[Records from a data collection]
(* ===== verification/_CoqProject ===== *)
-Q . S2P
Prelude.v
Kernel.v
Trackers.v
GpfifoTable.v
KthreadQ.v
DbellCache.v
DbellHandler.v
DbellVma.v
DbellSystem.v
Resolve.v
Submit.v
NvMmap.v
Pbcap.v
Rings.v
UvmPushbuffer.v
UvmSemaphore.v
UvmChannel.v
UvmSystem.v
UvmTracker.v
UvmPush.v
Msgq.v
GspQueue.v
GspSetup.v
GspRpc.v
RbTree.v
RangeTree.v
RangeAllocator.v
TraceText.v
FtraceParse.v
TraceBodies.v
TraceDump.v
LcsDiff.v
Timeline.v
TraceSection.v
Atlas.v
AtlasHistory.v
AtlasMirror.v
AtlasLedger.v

...

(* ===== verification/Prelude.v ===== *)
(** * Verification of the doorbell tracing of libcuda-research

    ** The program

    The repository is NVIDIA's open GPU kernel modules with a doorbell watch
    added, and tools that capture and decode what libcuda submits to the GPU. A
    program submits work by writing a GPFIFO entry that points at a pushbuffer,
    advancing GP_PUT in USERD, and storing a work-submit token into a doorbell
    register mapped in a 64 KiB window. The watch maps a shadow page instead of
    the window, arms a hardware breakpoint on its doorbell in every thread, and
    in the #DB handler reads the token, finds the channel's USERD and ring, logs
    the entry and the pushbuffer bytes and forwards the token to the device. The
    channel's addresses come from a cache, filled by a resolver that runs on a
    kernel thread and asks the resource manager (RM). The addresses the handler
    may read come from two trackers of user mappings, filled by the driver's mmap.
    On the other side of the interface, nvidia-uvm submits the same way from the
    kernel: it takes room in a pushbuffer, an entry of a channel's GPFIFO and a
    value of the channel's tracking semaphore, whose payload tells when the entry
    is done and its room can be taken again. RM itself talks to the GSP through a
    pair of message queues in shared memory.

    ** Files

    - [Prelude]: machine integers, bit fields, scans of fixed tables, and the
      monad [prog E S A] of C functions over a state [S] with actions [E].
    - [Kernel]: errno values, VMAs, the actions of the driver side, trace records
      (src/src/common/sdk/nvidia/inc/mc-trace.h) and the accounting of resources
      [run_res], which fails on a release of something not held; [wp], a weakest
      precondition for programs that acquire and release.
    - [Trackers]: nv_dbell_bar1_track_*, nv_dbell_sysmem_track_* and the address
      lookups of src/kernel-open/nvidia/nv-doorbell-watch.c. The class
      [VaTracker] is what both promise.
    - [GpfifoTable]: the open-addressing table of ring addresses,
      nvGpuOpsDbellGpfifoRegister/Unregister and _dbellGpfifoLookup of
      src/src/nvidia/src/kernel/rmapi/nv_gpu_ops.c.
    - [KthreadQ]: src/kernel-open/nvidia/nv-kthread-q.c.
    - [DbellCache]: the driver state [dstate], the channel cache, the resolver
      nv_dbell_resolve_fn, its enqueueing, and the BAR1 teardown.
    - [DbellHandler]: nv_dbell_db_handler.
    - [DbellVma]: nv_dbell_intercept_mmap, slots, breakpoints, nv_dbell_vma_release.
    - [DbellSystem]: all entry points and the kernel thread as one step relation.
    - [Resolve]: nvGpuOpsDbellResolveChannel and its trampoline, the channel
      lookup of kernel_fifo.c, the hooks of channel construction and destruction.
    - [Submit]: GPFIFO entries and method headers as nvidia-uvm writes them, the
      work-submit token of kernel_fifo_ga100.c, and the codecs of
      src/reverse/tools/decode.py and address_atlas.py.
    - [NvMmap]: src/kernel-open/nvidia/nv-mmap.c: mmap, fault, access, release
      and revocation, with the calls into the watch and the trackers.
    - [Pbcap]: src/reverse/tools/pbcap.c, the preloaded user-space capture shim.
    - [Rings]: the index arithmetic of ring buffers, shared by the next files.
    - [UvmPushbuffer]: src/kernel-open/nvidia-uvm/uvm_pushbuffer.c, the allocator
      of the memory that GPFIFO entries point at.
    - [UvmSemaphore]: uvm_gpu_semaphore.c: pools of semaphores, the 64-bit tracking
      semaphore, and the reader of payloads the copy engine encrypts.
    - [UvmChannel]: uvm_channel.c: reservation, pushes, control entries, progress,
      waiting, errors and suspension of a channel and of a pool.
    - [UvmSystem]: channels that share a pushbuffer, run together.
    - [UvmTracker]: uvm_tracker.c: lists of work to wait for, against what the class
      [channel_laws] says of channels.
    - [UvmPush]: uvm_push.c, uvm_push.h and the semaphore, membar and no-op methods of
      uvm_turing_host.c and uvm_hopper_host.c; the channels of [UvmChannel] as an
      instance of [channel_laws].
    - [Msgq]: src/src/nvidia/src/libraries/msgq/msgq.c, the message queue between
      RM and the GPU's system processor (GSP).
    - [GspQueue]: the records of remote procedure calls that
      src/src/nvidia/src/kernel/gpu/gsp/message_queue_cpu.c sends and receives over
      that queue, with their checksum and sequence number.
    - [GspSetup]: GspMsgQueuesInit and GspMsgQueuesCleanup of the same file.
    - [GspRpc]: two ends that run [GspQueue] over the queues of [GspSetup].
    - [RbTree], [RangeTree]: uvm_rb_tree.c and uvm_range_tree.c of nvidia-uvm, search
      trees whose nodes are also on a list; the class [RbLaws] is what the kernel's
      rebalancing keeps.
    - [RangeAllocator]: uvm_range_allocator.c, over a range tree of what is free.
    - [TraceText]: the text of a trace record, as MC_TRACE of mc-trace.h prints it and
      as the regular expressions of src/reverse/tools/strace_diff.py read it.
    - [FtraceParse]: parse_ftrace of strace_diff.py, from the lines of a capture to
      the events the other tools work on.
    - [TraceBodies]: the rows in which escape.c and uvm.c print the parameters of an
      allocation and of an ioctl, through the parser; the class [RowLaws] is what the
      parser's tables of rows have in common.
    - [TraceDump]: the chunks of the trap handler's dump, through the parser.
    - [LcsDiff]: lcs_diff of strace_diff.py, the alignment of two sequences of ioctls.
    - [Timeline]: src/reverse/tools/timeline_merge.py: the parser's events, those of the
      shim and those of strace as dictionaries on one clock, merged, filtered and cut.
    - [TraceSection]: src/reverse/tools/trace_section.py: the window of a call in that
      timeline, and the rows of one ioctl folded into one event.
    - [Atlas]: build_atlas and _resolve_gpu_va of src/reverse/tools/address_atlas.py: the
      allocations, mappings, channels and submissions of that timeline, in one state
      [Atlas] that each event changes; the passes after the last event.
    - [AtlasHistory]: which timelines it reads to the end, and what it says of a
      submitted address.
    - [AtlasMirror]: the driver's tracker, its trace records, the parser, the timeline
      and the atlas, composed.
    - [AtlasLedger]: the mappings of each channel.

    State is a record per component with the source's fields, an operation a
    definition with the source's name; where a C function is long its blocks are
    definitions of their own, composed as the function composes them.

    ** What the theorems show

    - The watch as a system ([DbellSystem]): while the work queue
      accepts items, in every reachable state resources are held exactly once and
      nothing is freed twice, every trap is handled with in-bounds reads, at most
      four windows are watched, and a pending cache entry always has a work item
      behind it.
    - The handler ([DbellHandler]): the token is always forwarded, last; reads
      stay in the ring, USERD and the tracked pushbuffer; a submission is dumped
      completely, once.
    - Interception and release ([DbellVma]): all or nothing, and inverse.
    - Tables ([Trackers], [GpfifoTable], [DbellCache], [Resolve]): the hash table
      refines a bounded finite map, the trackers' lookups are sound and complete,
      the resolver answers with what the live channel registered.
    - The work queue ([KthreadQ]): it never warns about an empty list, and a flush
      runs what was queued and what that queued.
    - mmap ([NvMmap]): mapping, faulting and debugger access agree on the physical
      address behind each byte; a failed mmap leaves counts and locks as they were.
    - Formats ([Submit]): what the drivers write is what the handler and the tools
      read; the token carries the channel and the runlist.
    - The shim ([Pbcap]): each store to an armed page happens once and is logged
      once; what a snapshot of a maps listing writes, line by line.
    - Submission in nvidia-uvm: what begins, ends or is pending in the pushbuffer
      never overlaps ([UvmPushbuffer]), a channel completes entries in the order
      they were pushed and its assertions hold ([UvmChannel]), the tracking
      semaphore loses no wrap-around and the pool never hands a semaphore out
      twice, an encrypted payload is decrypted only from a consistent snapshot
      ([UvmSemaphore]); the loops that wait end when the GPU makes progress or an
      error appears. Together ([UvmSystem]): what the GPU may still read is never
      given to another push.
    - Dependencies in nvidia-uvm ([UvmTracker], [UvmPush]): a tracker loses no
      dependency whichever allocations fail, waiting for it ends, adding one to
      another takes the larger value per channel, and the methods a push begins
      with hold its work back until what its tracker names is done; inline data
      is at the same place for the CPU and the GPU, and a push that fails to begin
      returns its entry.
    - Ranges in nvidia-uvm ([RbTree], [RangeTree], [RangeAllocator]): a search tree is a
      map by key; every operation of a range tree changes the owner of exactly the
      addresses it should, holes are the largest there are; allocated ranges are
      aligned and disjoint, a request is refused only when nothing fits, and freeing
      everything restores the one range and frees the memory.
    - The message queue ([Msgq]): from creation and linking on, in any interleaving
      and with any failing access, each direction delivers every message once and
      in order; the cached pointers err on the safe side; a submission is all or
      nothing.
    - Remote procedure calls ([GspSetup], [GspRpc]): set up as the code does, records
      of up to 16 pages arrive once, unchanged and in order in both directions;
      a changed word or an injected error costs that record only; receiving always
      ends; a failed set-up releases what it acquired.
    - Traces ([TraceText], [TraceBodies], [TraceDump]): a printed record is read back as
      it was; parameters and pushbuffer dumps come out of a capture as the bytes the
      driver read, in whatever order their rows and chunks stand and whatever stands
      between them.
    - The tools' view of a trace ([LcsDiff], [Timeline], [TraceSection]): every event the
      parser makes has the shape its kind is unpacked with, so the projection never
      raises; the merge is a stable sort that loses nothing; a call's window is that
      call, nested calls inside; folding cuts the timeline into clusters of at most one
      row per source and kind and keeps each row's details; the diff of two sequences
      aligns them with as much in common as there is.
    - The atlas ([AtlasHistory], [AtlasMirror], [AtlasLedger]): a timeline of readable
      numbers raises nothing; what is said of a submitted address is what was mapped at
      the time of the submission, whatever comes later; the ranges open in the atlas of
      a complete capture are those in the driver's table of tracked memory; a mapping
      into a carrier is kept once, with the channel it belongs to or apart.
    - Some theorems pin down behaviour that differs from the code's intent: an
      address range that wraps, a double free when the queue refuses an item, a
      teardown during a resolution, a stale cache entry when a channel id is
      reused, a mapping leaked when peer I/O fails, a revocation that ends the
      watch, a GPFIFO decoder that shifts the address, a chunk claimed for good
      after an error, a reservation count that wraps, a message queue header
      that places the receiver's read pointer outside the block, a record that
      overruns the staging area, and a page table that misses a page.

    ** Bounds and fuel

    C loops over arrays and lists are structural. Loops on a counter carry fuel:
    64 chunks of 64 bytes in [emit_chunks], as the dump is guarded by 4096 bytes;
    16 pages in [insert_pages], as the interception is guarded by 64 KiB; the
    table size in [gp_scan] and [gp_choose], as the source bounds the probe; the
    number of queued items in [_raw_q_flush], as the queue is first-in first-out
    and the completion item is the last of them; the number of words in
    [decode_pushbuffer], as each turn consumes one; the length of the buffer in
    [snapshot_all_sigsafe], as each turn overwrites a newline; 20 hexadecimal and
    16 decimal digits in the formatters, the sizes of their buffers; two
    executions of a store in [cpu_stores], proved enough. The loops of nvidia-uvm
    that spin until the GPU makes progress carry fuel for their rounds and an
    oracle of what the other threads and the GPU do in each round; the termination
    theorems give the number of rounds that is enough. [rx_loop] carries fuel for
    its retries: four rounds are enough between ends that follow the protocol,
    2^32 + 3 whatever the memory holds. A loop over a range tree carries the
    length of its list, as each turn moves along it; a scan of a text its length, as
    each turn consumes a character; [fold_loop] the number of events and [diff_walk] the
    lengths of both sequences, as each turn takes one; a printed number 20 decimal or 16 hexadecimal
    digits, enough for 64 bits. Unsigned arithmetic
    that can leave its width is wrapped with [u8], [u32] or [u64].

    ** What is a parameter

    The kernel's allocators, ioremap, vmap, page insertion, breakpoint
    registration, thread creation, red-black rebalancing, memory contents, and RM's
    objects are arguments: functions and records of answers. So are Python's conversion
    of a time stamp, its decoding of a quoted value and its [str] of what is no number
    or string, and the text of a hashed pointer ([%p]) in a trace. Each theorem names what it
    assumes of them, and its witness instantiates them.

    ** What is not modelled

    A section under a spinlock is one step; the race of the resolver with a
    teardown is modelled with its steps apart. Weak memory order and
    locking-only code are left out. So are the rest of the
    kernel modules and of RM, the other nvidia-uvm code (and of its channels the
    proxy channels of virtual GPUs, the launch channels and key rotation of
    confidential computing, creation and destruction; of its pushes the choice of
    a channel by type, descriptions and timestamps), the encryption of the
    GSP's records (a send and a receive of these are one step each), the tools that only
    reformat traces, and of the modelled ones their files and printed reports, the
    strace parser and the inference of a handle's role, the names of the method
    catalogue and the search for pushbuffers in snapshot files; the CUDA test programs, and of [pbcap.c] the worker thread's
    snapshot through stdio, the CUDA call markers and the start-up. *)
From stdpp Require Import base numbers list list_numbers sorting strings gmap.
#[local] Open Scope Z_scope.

• _Your goal_
The entries above hold a line with "precondition for programs" and a later line with "- [KthreadQ]: src/kernel-open/nvidia/nv-kthread-q.c.". Write out exactly those lines and all lines between, nothing more.

• _Reply to the exercise_
      precondition for programs that acquire and release.
    - [Trackers]: nv_dbell_bar1_track_*, nv_dbell_sysmem_track_* and the address
      lookups of src/kernel-open/nvidia/nv-doorbell-watch.c. The class
      [VaTracker] is what both promise.
    - [GpfifoTable]: the open-addressing table of ring addresses,
      nvGpuOpsDbellGpfifoRegister/Unregister and _dbellGpfifoLookup of
      src/src/nvidia/src/kernel/rmapi/nv_gpu_ops.c.
    - [KthreadQ]: src/kernel-open/nvidia/nv-kthread-q.c.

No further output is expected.